Somente durante a pandemia da Covid-19 que o MAPA chegou a suspender a aplicação das penas de interrupção de atividades por meio de despacho do Secretário de Defesa Agropecuária e de Ofício-Circular. A suspensão, todavia, não teve como fundamento a discussão a respeito da retroatividade da Lei 14.515/2022 mais benéfica (que sequer existia na época), mas sim a tentativa de evitar o desabastecimento alimentício da população num cenário de crise sanitária mundial sem precedentes.

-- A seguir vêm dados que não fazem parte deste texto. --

Lemma scaling_spec (fuel k : nat) (x : Q) :
  let k' := Float.scaling fuel k x in
  (k <= k' <= k + fuel)%nat
  /\ ((k' < k + fuel)%nat ->
      (inject_Z (2 ^ 52) <= Qabs x * inject_Z (Zpos (Float.pow2 k')))%Q)
  /\ (forall j, (k <= j < k')%nat ->
      (Qabs x * inject_Z (Zpos (Float.pow2 j)) < inject_Z (2 ^ 52))%Q).
Proof.
  revert k. induction fuel as [|fuel IH]; intros k; simpl.
  - split; [lia|]. split; intros; lia.
  - destruct (Qle_bool _ _) eqn:Hle.
    + split; [lia|]. split; [intros _; now apply Qle_bool_iff|intros; lia].
    + destruct (IH (S k)) as (Hrange & Hstop & Hbelow).
      split; [lia|]. split; [intros; apply Hstop; lia|].
      intros j Hj. destruct (Nat.eq_dec j k) as [->|Hjk].
      * apply Qnot_le_lt. intros H. apply Qle_bool_iff in H. congruence.
      * apply Hbelow. lia.
Qed.

Lemma pow2_lt (k k' : nat) : (k < k')%nat -> (2 * Zpos (Float.pow2 k) <= Zpos (Float.pow2 k'))%Z.
Proof.
  induction 1 as [|k' _ IH]; simpl Float.pow2.
  - rewrite Pos2Z.inj_xO. lia.
  - rewrite Pos2Z.inj_xO. lia.
Qed.

Lemma pow2_le (k k' : nat) : (k <= k')%nat -> (Zpos (Float.pow2 k) <= Zpos (Float.pow2 k'))%Z.
Proof.
  intros H. destruct (Nat.eq_dec k k') as [->|Hne]; [lia|].
  pose proof (pow2_lt k k'). lia.
Qed.

Lemma pow2_pos (k : nat) : (0 < inject_Z (Zpos (Float.pow2 k)))%Q.
Proof. unfold Qlt. simpl. lia. Qed.

Lemma inject_Z_le (a b : Z) : (a <= b)%Z -> (inject_Z a <= inject_Z b)%Q.
Proof. intros. now rewrite <- Zle_Qle. Qed.

(** Two values of different scalings are apart: the coarser one is at
    least 2^52 units, the finer one below 2^53 of its own units. *)
Lemma scaling_apart (x y : Q) :
  let kx := Float.scaling 1074 0 x in
  let ky := Float.scaling 1074 0 y in
  (ky < kx)%nat ->
  (Qabs x * inject_Z (Zpos (Float.pow2 kx)) < inject_Z (2 ^ 53))%Q
  /\ (inject_Z (2 ^ 52) <= Qabs y * inject_Z (Zpos (Float.pow2 ky)))%Q
  /\ (Qabs x < Qabs y)%Q.
Proof.
  intros kx ky Hk.
  destruct (scaling_spec 1074 0 x) as (Hrx & _ & Hbelow).
  destruct (scaling_spec 1074 0 y) as (Hry & Hstop & _).
  fold kx in Hrx, Hbelow. fold ky in Hry, Hstop.
  assert (Hx1 : (Qabs x * inject_Z (Zpos (Float.pow2 (kx - 1))) < inject_Z (2 ^ 52))%Q)
    by (apply Hbelow; lia).
  assert (Hy : (inject_Z (2 ^ 52) <= Qabs y * inject_Z (Zpos (Float.pow2 ky)))%Q)
    by (apply Hstop; lia).
  pose proof (Qabs_nonneg x) as Hax. pose proof (Qabs_nonneg y) as Hay.
  pose proof (pow2_pos ky) as Hpy. pose proof (pow2_pos (kx - 1)) as Hpx1.
  assert (Hp : (inject_Z (Zpos (Float.pow2 ky)) <= inject_Z (Zpos (Float.pow2 (kx - 1))))%Q)
    by (apply inject_Z_le, pow2_le; lia).
  assert (Hpx : (inject_Z (Zpos (Float.pow2 kx)) == 2 * inject_Z (Zpos (Float.pow2 (kx - 1))))%Q).
  { replace kx with (S (kx - 1)) at 1 by lia. simpl Float.pow2.
    rewrite Pos2Z.inj_xO, inject_Z_mult. reflexivity. }
  assert (H53 : (inject_Z (2 ^ 53) == 2 * inject_Z (2 ^ 52))%Q) by reflexivity.
  split; [rewrite Hpx, H53; nra|]. split; [exact Hy|].
  apply Qnot_le_lt. intros Hle. nra.
Qed.

Lemma round_mono (x y : Q) : (x <= y)%Q -> (Float.round x <= Float.round y)%Q.
Proof.
  intros Hxy. unfold Float.round.
  set (kx := Float.scaling 1074 0 x). set (ky := Float.scaling 1074 0 y).
  assert (H52 : Float.rne (inject_Z (2 ^ 52)) = (2 ^ 52)%Z) by (now apply rne_inject_Z).
  assert (H53 : Float.rne (inject_Z (2 ^ 53)) = (2 ^ 53)%Z) by (now apply rne_inject_Z).
  assert (N52 : Float.rne (inject_Z (- 2 ^ 52)) = (- 2 ^ 52)%Z) by (now apply rne_inject_Z).
  assert (N53 : Float.rne (inject_Z (- 2 ^ 53)) = (- 2 ^ 53)%Z) by (now apply rne_inject_Z).
  destruct (lt_eq_lt_dec kx ky) as [[Hlt|Heq]|Hgt].
  - destruct (scaling_apart y x Hlt) as (Hy & Hx & Habs).
    fold kx in Hx. fold ky in Hy.
    pose proof (pow2_pos kx) as Hpx. pose proof (pow2_pos ky) as Hpy.
    assert (Hneg : (x < 0)%Q).
    { apply Qnot_le_lt. intros H0. rewrite (Qabs_pos x H0), (Qabs_pos y) in Habs; lra. }
    rewrite (Qabs_neg x) in Hx by lra.
    assert (Ha : (Float.rne (x * inject_Z (Zpos (Float.pow2 kx))) <= - 2 ^ 52)%Z).
    { rewrite <- N52. apply rne_mono. rewrite inject_Z_opp. lra. }
    assert (Hb : (- 2 ^ 53 <= Float.rne (y * inject_Z (Zpos (Float.pow2 ky))))%Z).
    { rewrite <- N53. apply rne_mono. rewrite inject_Z_opp.
      pose proof (Qle_Qabs (- y)) as Hy'. rewrite Qabs_opp in Hy'. nra. }
    pose proof (pow2_lt kx ky Hlt). unfold Qle. simpl. nia.
  - rewrite <- Heq. unfold Qle. simpl.
    apply Z.mul_le_mono_nonneg_r; [lia|]. apply rne_mono.
    pose proof (pow2_pos kx). nra.
  - destruct (scaling_apart x y Hgt) as (Hx & Hy & Habs).
    fold kx in Hx. fold ky in Hy.
    pose proof (pow2_pos kx) as Hpx. pose proof (pow2_pos ky) as Hpy.
    assert (Hpos : (0 < y)%Q).
    { apply Qnot_le_lt. intros H0. rewrite (Qabs_neg y H0), (Qabs_neg x) in Habs; lra. }
    rewrite (Qabs_pos y) in Hy by lra.
    assert (Hb : (2 ^ 52 <= Float.rne (y * inject_Z (Zpos (Float.pow2 ky))))%Z).
    { rewrite <- H52. now apply rne_mono. }
    assert (Ha : (Float.rne (x * inject_Z (Zpos (Float.pow2 kx))) <= 2 ^ 53)%Z).
    { rewrite <- H53. apply rne_mono. pose proof (Qle_Qabs x). nra. }
    pose proof (pow2_lt ky kx Hgt). unfold Qle. simpl. nia.
Qed.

Encerrada a pandemia, o MAPA retomou a execução das sanções de interrupção das atividades econômicas, inicialmente por meio da Portaria SDA/MAPA 1.091, de 11 de abril de 2024 e atualmente por meio da Portaria SDA/MAPA 1.118, de 20 de maio de 2024 que revogou a anterior.
Não satisfeito, o MAPA ainda está atualmente se valendo das figuras já revogadas da suspensão por embaraço e da suspensão sanitária para, por analogia, sustentar a aplicação da suspensão de registro, de cadastro ou de credenciamento prevista no Art. 27, IV, da Lei 14.515/2022. Isto é, o MAPA, de um lado, afirma que a Lei 14.515/2022 revogou tacitamente algumas disposições do art. 508 do Decreto 9.013/2017, pois suprimiu do mundo o seu fundamento de existência e ainda estabeleceu disposições com elas completamente incompatíveis; mas, de outro lado, adota os dispositivos legais revogados para servir de fundamento análogo para a aplicação da nova penalidade administrativa.
Perspectivas
A suspensão de registro tal como vem sendo aplicada é uma combinação de leis no tempo na qual o MAPA criou uma terceira lei ao extrair alguns dispositivos, de forma isolada, de um diploma legal já não mais aplicáveis (Art. 514 a 518 do RIISPOA) e outro dispositivo de outro diploma legal (Art. 27, IV, Lei 14.515/2022), alterando por completo o espírito normativo desta Lei Federal, criando um conteúdo diverso do previamente estabelecido pelo legislador.
Tratando-se de suspensão de atividade empresarial, a penalidade só se sustenta se o empreendimento não atender às determinações legais expedidas pelos órgãos regulamentares e tem a finalidade maior de adequação da atuação do estabelecimento em seu nicho de mercado.
Com isso, não é coerente aplicar a uma empresa a grave penalidade de suspensão de atividade, se não for constatado pela Administração que, passados tantos anos, o substrato fático que deu suporte à penalidade ainda persiste. A presunção é de que as falhas outrora ocorridas, diga-se uma vez mais, anos atrás, já tenham sido reparadas e não atentam mais contra direitos de terceiros.
Em casos como esse, a guinada jurisprudencial do STJ pode levar a distorções relevantes, com impactos catastróficos no dia a dia de empresas e na economia brasileira. Espera-se que o Superior Tribunal de Justiça, na oportunidade em que provocado sobre este tema, confirme que o caso da suspensão é uma exceção à irretroatividade da norma mais benéfica – e que passe a mapear outras circunstâncias em que essa regra geral de irretroatividade produz distorções deletérias.